Suggestions for Teachers and Researchers: From “Finding Answers” to “Cross-Validation”
Teachers and psycholinguists may approach “authority” differently: teachers guard the academic lineage, while researchers pursue robustness of large-scale data. But essentially, we are both protecting the same thing: a deep understanding of linguistic structure.
In the age of AI, whether it is the teachers’ “standard” or the researchers’ “ideal”, both serve as a vital defense against the “dilution of knowledge”.
What does this mean for teachers and parents?
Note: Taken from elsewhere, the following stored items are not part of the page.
(** Entry [k] of the replay is entry [k] of the last lines. *)
Lemma history_line_rep lines h k : history_rep lines h -> k < g_history_count h ->
  lastn HISTORY_RING_SIZE lines !! k = Some (history_line h k).
Proof.
  pose proof history_size_pos as Hp. intros [H1 H2 H3 H4] Hk. unfold history_line, lastn. rewrite lookup_drop.
  assert (Hl : is_Some (lines !! (List.length lines - HISTORY_RING_SIZE + k))) by (apply lookup_lt_is_Some_2; lia).
  destruct Hl as [x Hx]. rewrite Hx. f_equal. pose proof (H4 _ _ Hx ltac:(lia)) as Hs. rewrite nth_lookup.
  assert (E : ((if g_history_count h <? HISTORY_RING_SIZE then 0 else g_history_head h) + k) mod HISTORY_RING_SIZE =
              (List.length lines - HISTORY_RING_SIZE + k) mod HISTORY_RING_SIZE).
  { destruct (Nat.ltb_spec (g_history_count h) HISTORY_RING_SIZE) as [Hc|Hc].
    - replace (List.length lines - HISTORY_RING_SIZE) with 0 by lia. done.
    - rewrite H2, Nat.Div0.add_mod_idemp_l.
      replace (List.length lines + k) with (List.length lines - HISTORY_RING_SIZE + k + 1 * HISTORY_RING_SIZE) by lia.
      by rewrite Nat.Div0.mod_add. }
  rewrite E, Hs. done.
Qed.

(** ** The replay *)

Lemma sent_to_app fd a b : sent_to fd (a ++ b) = sent_to fd a ++ sent_to fd b.
Proof. unfold sent_to. by rewrite flat_map_app. Qed.

Lemma sent_to_cons_same fd b ev : sent_to fd (Sent fd b :: ev) = b ++ sent_to fd ev.
Proof. unfold sent_to. cbn [flat_map]. by rewrite Z.eqb_refl. Qed.

Lemma sent_to_cons_other fd f b ev : f <> fd -> sent_to fd (Sent f b :: ev) = sent_to fd ev.
Proof. intros H. unfold sent_to. cbn [flat_map]. by rewrite (proj2 (Z.eqb_neq f fd) H). Qed.
(* ===== verification/ExtraFreq.v ===== *)
(** The two parsers of an extra frequency, HZ:bw=BW:sf=SF:cr=CR: that of the
    command line (parse_extra_freq, src/options.c) and that of the remote
    control (c2_extra_freq, src/c2.c), and where they agree. *)

From Stdlib Require Import String.
From S2P Require Import Prelude CString.

Local Open Scope string_scope.
Local Open Scope list_scope.
Local Open Scope Z_scope.

(** freq_hz, bw_hz, sf and cr. *)
Record extra_spec := mk_spec { es_freq_hz : Z; es_bw_hz : Z; es_sf : Z; es_cr : Z }.

Definition spec_default : extra_spec := mk_spec 0 250000 11 5.

Definition is_colon (c : Z) : bool := c =? 58.

(** ** The command line *)

Definition cli_param (e : extra_spec) (tok : list Z) : extra_spec :=
  match strchr 61 tok with
  | None => e
  | Some (key, value) =>
      let v := atoi_c value in
      if strcasecmp_eq key (str "bw") then e {{ es_bw_hz := v }}
      else if strcasecmp_eq key (str "sf") then e {{ es_sf := v }}
      else if strcasecmp_eq key (str "cr") then e {{ es_cr := v }}
      else e
  end.

(** [None]: refused; the caller counts at most EXTRA_FREQ_MAX of them. *)
Definition EXTRA_FREQ_MAX : nat := 32.

Definition parse_extra_freq (count : nat) (spec : list Z) : option extra_spec :=
  if (EXTRA_FREQ_MAX <=? count)%nat then None
  else
    let e := match strtok_all is_colon spec with
             | [] => spec_default
             | first :: rest => fold_left cli_param rest (spec_default {{ es_freq_hz := strtoull10 first }})
             end in
    if es_freq_hz e =? 0 then None else Some e.

(** ** The remote control *)

Definition strncmp_eq (n : nat) (s lit : list Z) : bool := list_eqb (take n s) lit.

Definition c2_param (e : extra_spec) (p : list Z) : extra_spec :=
  if strncmp_eq 3 p (str "bw=") then e {{ es_bw_hz := atoi_c (drop 3 p) }}
  else if strncmp_eq 3 p (str "sf=") then e {{ es_sf := atoi_c (drop 3 p) }}
  else if strncmp_eq 3 p (str "cr=") then e {{ es_cr := atoi_c (drop 3 p) }}
  else e.

(** The loop: [p] runs over what follows each colon. *)
Fixpoint c2_params (p : list Z) (e : extra_spec) : extra_spec :=
  match p with
  | [] => e
  | c :: t => if c =? 58 then c2_params t (c2_param e t) else c2_params t e
  end.

Definition c2_parse_extra (body : list Z) : extra_spec := c2_params body (spec_default {{ es_freq_hz := strtoull10 body }}).

(** ** Where they agree *)

Inductive extra_key := KBw | KSf | KCr.
Definition key_text (k : extra_key) : list Z := match k with KBw => str "bw" | KSf => str "sf" | KCr => str "cr" end.

Definition set_key (e : extra_spec) (p : extra_key * Z) : extra_spec :=
  match fst p with KBw => e {{ es_bw_hz := snd p }} | KSf => e {{ es_sf := snd p }} | KCr => e {{ es_cr := snd p }} end.

Definition param_text (p : extra_key * Z) : list Z := key_text (fst p) ++ 61 :: fmt_d (snd p).
Definition spec_text (f : Z) (ps : list (extra_key * Z)) : list Z := dec_of_Z f ++ flat_map (fun p => 58 :: param_text p) ps.

Lemma digits_not c ds : is_digit c = false -> forallb is_digit ds = true -> ~ In c ds.
Proof. intros Hc Hd Hi. rewrite forallb_forall in Hd. specialize (Hd c Hi). congruence. Qed.

Lemma fmt_d_chars z c : c <> 45 -> is_digit c = false -> ~ In c (fmt_d z).
Proof.
  intros Hne Hc. unfold fmt_d. destruct (Z.ltb_spec z 0) as [Hz|Hz].
  - destruct (dec_value (- z) ltac:(lia)) as (d & ds & -> & Hd & _). intros [E|Hi]; [congruence|]. by apply (digits_not c (d :: ds)).
  - destruct (dec_value z Hz) as (d & ds & -> & Hd & _). by apply digits_not.
Qed.

Lemma param_chars p : ~ In 58 (param_text p).
Proof.
  unfold param_text. rewrite in_app_iff. intros [H|[H|H]]; [|done|by apply (fmt_d_chars (snd p) 58)].
  destruct (fst p); cbn in H; decompose [or] H; done.
Qed.

Lemma rest_no_digit ps : no_digit (flat_map (fun p => 58 :: param_text p) ps).
Proof. by destruct ps. Qed.

Lemma tokens_app s rest cur : ~ In 58 s -> tokens_from is_colon cur (s ++ rest) = tokens_from is_colon (cur ++ s) rest.
Proof.
  revert cur. induction s as [|c s IH]; intros cur Hs; [by rewrite app_nil_r|]. cbn [app tokens_from]. unfold is_colon at 1.
  destruct (Z.eqb_spec c 58) as [->|]; [destruct Hs; by left|]. rewrite IH by (intros H; apply Hs; by right). by rewrite <- app_assoc.
Qed.

Lemma tokens_params ps : forall cur, cur <> [] ->
  tokens_from is_colon cur (flat_map (fun p => 58 :: param_text p) ps) = cur :: map param_text ps.
Proof.
  induction ps as [|p ps IH]; intros cur Hc; cbn [flat_map]; [by destruct cur|]. cbn [app tokens_from]. change (is_colon 58) with true. cbn iota.
  destruct cur as [|x cur]; [done|]. f_equal. rewrite tokens_app by apply param_chars. cbn [app]. rewrite IH; [done|].
  unfold param_text. by destruct (fst p).
Qed.

Lemma cli_param_text e p : - 2 ^ 31 <= snd p < 2 ^ 31 -> cli_param e (param_text p) = set_key e p.
Proof.
  intros Hv. unfold cli_param, param_text. pose proof (atoi_fmt_d (snd p) [] Hv I) as Ha. rewrite app_nil_r in Ha.
  assert (Es : strchr 61 (key_text (fst p) ++ 61 :: fmt_d (snd p)) = Some (key_text (fst p), fmt_d (snd p))) by (by destruct (fst p)).
  rewrite Es, Ha. unfold set_key. by destruct (fst p).
Qed.

Lemma c2_params_skip s rest e : ~ In 58 s -> c2_params (s ++ rest) e = c2_params rest e.
Proof.
  induction s as [|c s IH]; intros Hs; [done|]. cbn [app c2_params]. destruct (Z.eqb_spec c 58) as [->|]; [destruct Hs; by left|].
  apply IH. intros H. apply Hs. by right.
Qed.

Lemma c2_param_text e p rest : - 2 ^ 31 <= snd p < 2 ^ 31 -> no_digit rest -> c2_param e (param_text p ++ rest) = set_key e p.
Proof.
  intros Hv Hr. unfold c2_param, param_text. pose proof (atoi_fmt_d (snd p) rest Hv Hr) as Ha.
  rewrite <- app_assoc. cbn [app]. set (v := fmt_d (snd p) ++ rest) in *. unfold set_key. destruct (fst p).
  - change (drop 3 (key_text KBw ++ 61 :: v)) with v. by rewrite Ha.
  - change (drop 3 (key_text KSf ++ 61 :: v)) with v. by rewrite Ha.
  - change (drop 3 (key_text KCr ++ 61 :: v)) with v. by rewrite Ha.
Qed.

Lemma c2_params_text ps : Forall (fun p => - 2 ^ 31 <= snd p < 2 ^ 31) ps -> forall e,
  c2_params (flat_map (fun p => 58 :: param_text p) ps) e = fold_left set_key ps e.
Proof.
  induction 1 as [|p ps Hp _ IH]; intros e; [done|]. cbn [flat_map fold_left app c2_params]. rewrite Z.eqb_refl.
  rewrite c2_param_text by (done || apply rest_no_digit). rewrite c2_params_skip by apply param_chars. apply IH.
Qed.

(** The command line and the remote control read extra frequencies alike.
    For every frequency and every sequence of bw=, sf= and cr= parameters in
    decimal, both parsers give the frequency and, for each parameter, the
    last value written or the LongFast default. *)
Theorem extra_freq_parsers_agree f ps count : 0 < f < 2 ^ 64 -> Forall (fun p => - 2 ^ 31 <= snd p < 2 ^ 31) ps ->
  (count < EXTRA_FREQ_MAX)%nat ->
  let e := fold_left set_key ps (spec_default {{ es_freq_hz := f }}) in
  parse_extra_freq count (spec_text f ps) = Some e /\ c2_parse_extra (spec_text f ps) = e.
Proof.
  intros Hf Hps Hc e. unfold spec_text. destruct (dec_value f ltac:(lia)) as (d & ds & E & Hd & _).
  assert (Hcol : ~ In 58 (dec_of_Z f)) by (rewrite E; by apply digits_not).
  split.
  - unfold parse_extra_freq, strtok_all. destruct (Nat.leb_spec EXTRA_FREQ_MAX count); [lia|].
    rewrite tokens_app by done. cbn [app]. rewrite tokens_params by (by rewrite E).
    pose proof (strtoull_dec f [] ltac:(lia) I) as Hs. rewrite app_nil_r in Hs. rewrite Hs.
    assert (Eq : fold_left cli_param (map param_text ps) (spec_default {{ es_freq_hz := f }}) = e).
    { unfold e. generalize (spec_default {{ es_freq_hz := f }}). clear - Hps. induction Hps as [|p ps Hp _ IH]; intros e; [done|].
      cbn [map fold_left]. by rewrite cli_param_text, IH. }
    rewrite Eq. assert (Ef : es_freq_hz e = f).
    { unfold e. clear. assert (G : forall e0, es_freq_hz (fold_left set_key ps e0) = es_freq_hz e0); [|by rewrite G].
      induction ps as [|p ps IH]; intros e0; [done|]. cbn [fold_left]. rewrite IH. unfold set_key. by destruct (fst p). }
    rewrite Ef. destruct (Z.eqb_spec f 0); [lia|done].
  - unfold c2_parse_extra. rewrite strtoull_dec by (lia || apply rest_no_digit). rewrite c2_params_skip by done. by apply c2_params_text.
Qed.

Lemma extra_freq_parsers_agree_witness :
  parse_extra_freq 0 (str "869400000:sf=7:bw=125000") = Some (mk_spec 869400000 125000 7 5) /\
  c2_parse_extra (str "869400000:sf=7:bw=125000") = mk_spec 869400000 125000 7 5.
Proof.
  exact (extra_freq_parsers_agree 869400000 [(KSf, 7); (KBw, 125000)] 0 ltac:(lia)
    ltac:(repeat apply Forall_cons_2; try apply Forall_nil_2; cbn [snd]; lia) ltac:(unfold EXTRA_FREQ_MAX; lia)).
Defined.

(** A key in upper case counts on the command line only. *)
Theorem upper_case_key_differs :
  parse_extra_freq 0 (str "869400000:BW=125000") = Some (mk_spec 869400000 125000 11 5) /\
  c2_parse_extra (str "869400000:BW=125000") = mk_spec 869400000 250000 11 5.
Proof. split; vm_compute; reflexivity. Qed.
This presents a wonderful educational opportunity. When a child brings an AI-generated answer to us, we shouldn’t just look at whether the result is “right”. We should lead them through “cross-validation.” We can tell them:
LLM is your “Brainstorming Buddy”: It can help you quickly retrieve ideas, simulate conversations, and expand your thinking. But…
The dictionary and authoritative corpora are your “Steering Wheel”: When you need to make a final judgment and ensure you aren’t “putting a hat on the wrong head” (a Chinese idiom for misattribution), you must return to the benchmark agreed upon by the academic community.
For a child, this isn’t just about learning a language; it’s about cultivating critical thinking where we refuse to blindly follow data probabilities.
Final Remarks
The discussion above is just the tip of the iceberg. There are so many topics regarding the battle between AI and authority that deserve deeper exploration in our upcoming podcast episodes, such as:
The art of “prompt engineering”: How to write systematic instructions that allow LLMs to accurately explain word meanings within a specific context.
The craft and limitations of dictionaries: A dictionary is more than a tool; it is the product of Exegesis (訓詁 - xùngǔ), the traditional academic study of explaining the meanings of ancient texts through rigorous philological analysis. This depth of “craftsmanship” is something AI cannot replace. However, we must also acknowledge their shortcomings, such as their challenges in keeping up with internet slang and neology.
Cross-cultural views on authority: Do different countries or linguistic communities define “authority” differently?
In the era of blurred standards, we are no longer just looking for a shortcut to an answer. The ability to discern truth from noise in the vast sea of information is one of the most important skills of all.